31 Responderam-lhe seus discípulos: Vês que a multidão te aperta e perguntas: Quem me tocou? Os discípulos responderam: — O senhor está vendo que a multidão o aperta e ainda pergunta: “Quem me tocou?”
32 Mas ele olhava ao redor para ver a que isso fizera. Ele, porém, olhava ao redor para ver quem tinha feito aquilo.
33 A mulher, receosa e trêmula, cônscia do que nela se havia operado, veio, prostrou-se diante dele e declarou-lhe toda a verdade. Então a mulher, amedrontada e trêmula, ciente do que lhe havia acontecido, veio, prostrou-se diante de Jesus e declarou-lhe toda a verdade.
34 Jesus disse-lhe: Filha, a tua fé te curou; vai-te em paz e fica livre do teu mal. Então Jesus lhe disse: — Filha, a sua fé salvou você. Vá em paz e fique livre desse mal.
35 Ele ainda falava, quando vieram pessoas da casa do chefe da sinagoga, dizendo a este: Tua filha já morreu; por que incomodas mais o Mestre? Enquanto Jesus ainda falava, chegaram alguns da casa do chefe da sinagoga, dizendo: — A sua filha já morreu; por que você ainda incomoda o Mestre?
36 Jesus, sem atender a essas palavras, disse ao chefe da sinagoga: Não temas, crê somente. Mas Jesus, sem levar em conta tais palavras, disse ao chefe da sinagoga: — Não tenha medo; apenas creia!
37 Não permitiu que ninguém o acompanhasse, senão Pedro, Tiago e João, irmão de Tiago. Jesus não permitiu que ninguém o acompanhasse, a não ser Pedro e os irmãos Tiago e João.
38 Tendo eles chegado à casa do chefe da sinagoga, viu Jesus um alvoroço e os que choravam e faziam grande pranto; Chegando à casa do chefe da sinagoga, Jesus viu o alvoroço, os que choravam e os que pranteavam muito.
39 e, tendo entrado, disse-lhes: Por que fazeis alvoroço e chorais? A menina não está morta, mas sim dormindo. Ao entrar, disse: — Por que vocês estão alvoroçados e chorando? A criança não está morta, mas dorme.
40 Riam-se dele. Tendo, porém, feito sair a todos, ele tomou consigo o pai, e a mãe da menina, e os que com ele vieram e entrou onde estava a menina. E riam-se dele. Mas Jesus, mandando que todos saíssem, levou consigo o pai e a mãe da criança e os que vieram com ele e entrou onde ela estava.

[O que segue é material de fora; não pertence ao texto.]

Lemma keys_kind m o : (forall x, key_of m x = key_of m0 x) -> kind_of m o = kind_of m0 o.
Proof. intros Hk. destruct o; cbn; by rewrite ?Hk. Qed.

Lemma begin_ok m seq ts j h o os a :
  sys_ok (mkSystem m seq ts) a -> ts !! j = Some (mkThread h (o :: os) None) ->
  exists a', spec_execution (kind_of m0) a [Begin j o] a' /\ sys_ok (mkSystem m seq (<[j := mkThread h os (Some (o, code this fuel seq h o))]> ts)) a'.
Proof.
  intros H Hj. destruct a as [set sts]. destruct (spec_thread_at _ _ _ _ H Hj) as ([sos sc] & Hst & Hok). cbn [mem threads spec_threads] in *.
  pose proof (sys_set _ _ H) as Hset. cbn in Hset. subst set. destruct (Hok) as [H1 H2 H3 H4 H5]. cbn in H1, H5. subst sos. destruct sc; [done|].
  eexists. split; [apply (spec_one _ (Some (Begin j o))); by apply spec_begin|].
  eapply sys_update; [done|done|by left|apply H|apply H|done|]. split; cbn; [done| | |done|].
  - intros o' Ho'. apply H2. done.
  - intros o' Ho'. apply H3. cbn. set_solver.
  - split; [done|]. destruct H as [I Hseq _ Hk Hf _ _ _]. apply code_running; try done; [apply H2; set_solver|apply H3; set_solver].
Qed.

Lemma act_ok m m' seq ts j h os o {B} (act : act B) k b a :
  sys_ok (mkSystem m seq ts) a -> ts !! j = Some (mkThread h os (Some (o, Act act k))) -> perform act m = Ok (b, m') ->
  exists a', spec_execution (kind_of m0) a [] a' /\ sys_ok (mkSystem m' seq (<[j := mkThread h os (Some (o, k b))]> ts)) a'.
Proof.
  intros H Hj Hp. destruct a as [set sts]. destruct (spec_thread_at _ _ _ _ H Hj) as ([sos sc] & Hst & Hok). cbn [mem threads spec_threads] in *.
  pose proof (sys_set _ _ H) as Hset. cbn in Hset. subst set. destruct (Hok) as [H1 H2 H3 H4 H5]. cbn in H1, H5. subst sos.
  destruct sc as [[o' g]|]; [|done]. destruct H5 as [-> H5]. pose proof (sys_inv _ _ H) as I. cbn in I.
  destruct (H5 m (rely_refl _ _ _ _ I)) as (b' & m1 & g' & Hp' & I' & Hm & Heff & Hk). rewrite Hp in Hp'. injection Hp' as <- <-.
  assert (Hev := proj1 Hm).
  assert (Hs : sys_ok (mkSystem m' seq (<[j := mkThread h os (Some (o, k b))]> ts)) (mkSpec (keys this m') (<[j := mkSpecThread os (Some (o, g'))]> sts))).
  { eapply sys_update; [done|done| |done| |done|]; [right; exists o; split; [cbn; set_solver|done]|eapply splice_ok_ev; [exact I|exact Hev|apply H]|].
    split; cbn; [done|done| | |done].
    - intros o' Ho'. eapply ready_ev; [exact Hev| |by apply H3]. intros x Hx Hox.
      exact (own_todo _ _ _ _ _ _ _ _ (sys_nodes _ _ H) Hj Hox Ho' Hx).
    - intros s Hs. eapply splice_ok_ev; [exact I|exact Hev|by apply H4]. }
  destruct Heff as [[-> Hk']|(-> & r & -> & Hspec)].
  - exists (mkSpec (keys this m') (<[j := mkSpecThread os (Some (o, g))]> sts)). split; [|done]. rewrite Hk', list_insert_id by done. apply spec_execution_refl.
  - eexists. split; [|exact Hs]. apply (spec_one _ None). by apply spec_effect.
Qed.

Lemma end_ok m seq ts j h os o b s a :
  sys_ok (mkSystem m seq ts) a -> ts !! j = Some (mkThread h os (Some (o, Ret (b, s)))) ->
  exists a', spec_execution (kind_of m0) a [End j o b] a' /\
    sys_ok (mkSystem m (keep_seq o s seq) (<[j := mkThread (keep_hint o s h) os None]> ts)) a'.
Proof.
  intros H Hj. destruct a as [set sts]. destruct (spec_thread_at _ _ _ _ H Hj) as ([sos sc] & Hst & Hok). cbn [mem threads spec_threads] in *.
  pose proof (sys_set _ _ H) as Hset. cbn in Hset. subst set. destruct (Hok) as [H1 H2 H3 H4 H5]. cbn in H1, H5. subst sos.
  destruct sc as [[o' g]|]; [|done]. destruct H5 as [-> H5]. pose proof (sys_inv _ _ H) as I. cbn in I.
  destruct (H5 m (rely_refl _ _ _ _ I)) as (_ & Hans & Hsp). cbn in Hans, Hsp.
  assert (Hs : sys_ok (mkSystem m (keep_seq o s seq) (<[j := mkThread (keep_hint o s h) os None]> ts)) (mkSpec (keys this m) (<[j := mkSpecThread os None]> sts))).
  { eapply sys_update; [done|done|by left|done| | |].
    - pose proof (sys_seq _ _ H). destruct o, s; cbn; auto.
    - unfold call_nodes. cbn. destruct (op_node o); [by apply sublist_cons|done].
    - split; cbn; [done|intros o' Ho'; apply H2; cbn; set_solver|done| |done]. intros s' Hs'. destruct o, s; cbn in Hs'; simplify_eq; auto. }
  eexists. split; [|exact Hs]. destruct Hans as [->|(-> & Hspec)].
  - apply (spec_one _ (Some (End j o b))). by apply spec_end.
  - rewrite <- (app_nil_l [_]). eapply (spec_execution_step _ _ [] _ (Some (End j o b))).
    + apply (spec_one _ None). by apply spec_effect.
    + rewrite <- (list_insert_insert_eq sts j (mkSpecThread os None) (mkSpecThread os (Some (o, Some b)))). apply spec_end.
      apply list_lookup_insert_eq. by eapply lookup_lt_Some.
Qed.

Lemma no_crash m seq ts j h os o {B} (act : act B) k e a :
  sys_ok (mkSystem m seq ts) a -> ts !! j = Some (mkThread h os (Some (o, Act act k))) -> perform act m <> Err e.
Proof.
  intros H Hj He. destruct (spec_thread_at _ _ _ _ H Hj) as ([sos sc] & Hst & [_ _ _ _ H5]). cbn in H5.
  destruct sc as [[o' g]|]; [|done]. destruct H5 as [-> H5]. pose proof (sys_inv _ _ H) as I. cbn in I.
  destruct (H5 m (rely_refl _ _ _ _ I)) as (b' & m1 & g' & Hp' & _). congruence.
Qed.

Lemma sys_no_failure s a : sys_ok s a -> no_failure s.
Proof.
  intros H j t o e Hj Hc. destruct (spec_thread_at _ _ _ _ H Hj) as ([sos sc] & Hst & [_ _ _ _ H5]). rewrite Hc in H5. cbn in H5.
  destruct sc as [[o' g]|]; [|done]. destruct H5 as [-> H5]. exact (H5 (mem s) (rely_refl _ _ _ _ (sys_inv _ _ H))).
Qed.

Lemma step_ok s e s' a :
  sys_ok s a -> step this fuel s e s' -> exists a', spec_execution (kind_of m0) a (option_list e) a' /\ sys_ok s' a'.
Proof.
  intros H Hs. destruct Hs as [m seq ts j h o os Hj|m m' seq ts j h os o B act k b Hj Hp|m seq ts j h os o B act k e Hj Hp|m seq ts j h os o b s Hj].
  - by apply begin_ok.
  - by eapply act_ok.
  - by destruct (no_crash _ _ _ _ _ _ _ _ _ _ _ H Hj Hp).
  - by apply end_ok.
Qed.

Lemma spec_execution_trans a tr a' tr' a'' :
  spec_execution (kind_of m0) a tr a' -> spec_execution (kind_of m0) a' tr' a'' -> spec_execution (kind_of m0) a (tr ++ tr') a''.
Proof.
  intros H H'. induction H' as [a'|a' tr' b e c _ IH Hs]; [by rewrite app_nil_r|]. rewrite app_assoc. eapply spec_execution_step; eauto.
Qed.

Lemma execution_ok s tr s' a :
  sys_ok s a -> execution this fuel s tr s' -> exists a', spec_execution (kind_of m0) a tr a' /\ sys_ok s' a'.
Proof.
  intros H He. induction He as [s|s tr s1 e s2 _ IH Hs]; [exists a; split; [apply spec_execution_refl|done]|].
  destruct (IH H) as (a1 & Ha1 & H1). destruct (step_ok _ _ _ _ H1 Hs) as (a2 & Ha2 & H2). exists a2. split; [by eapply spec_execution_trans|done].
Qed.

41 Tomando-a pela mão, disse-lhe: Talita cumi, que quer dizer Menina, eu te digo: levanta-te. Tomando a criança pela mão, disse: — Talitá cumi! — que quer dizer: “Menina, eu digo a você: Levante-se!”
42 Imediatamente, ela se levantou e começou a andar, pois tinha doze anos. Então, eles ficaram sobremaneira admirados. Imediatamente a menina, que tinha doze anos, se levantou e começou a andar. Então todos ficaram muito admirados.
43 Jesus recomendou-lhes expressamente que ninguém o soubesse e mandou que lhe dessem a ela de comer. Mas Jesus ordenou-lhes expressamente que ninguém o soubesse. E mandou que dessem de comer à menina.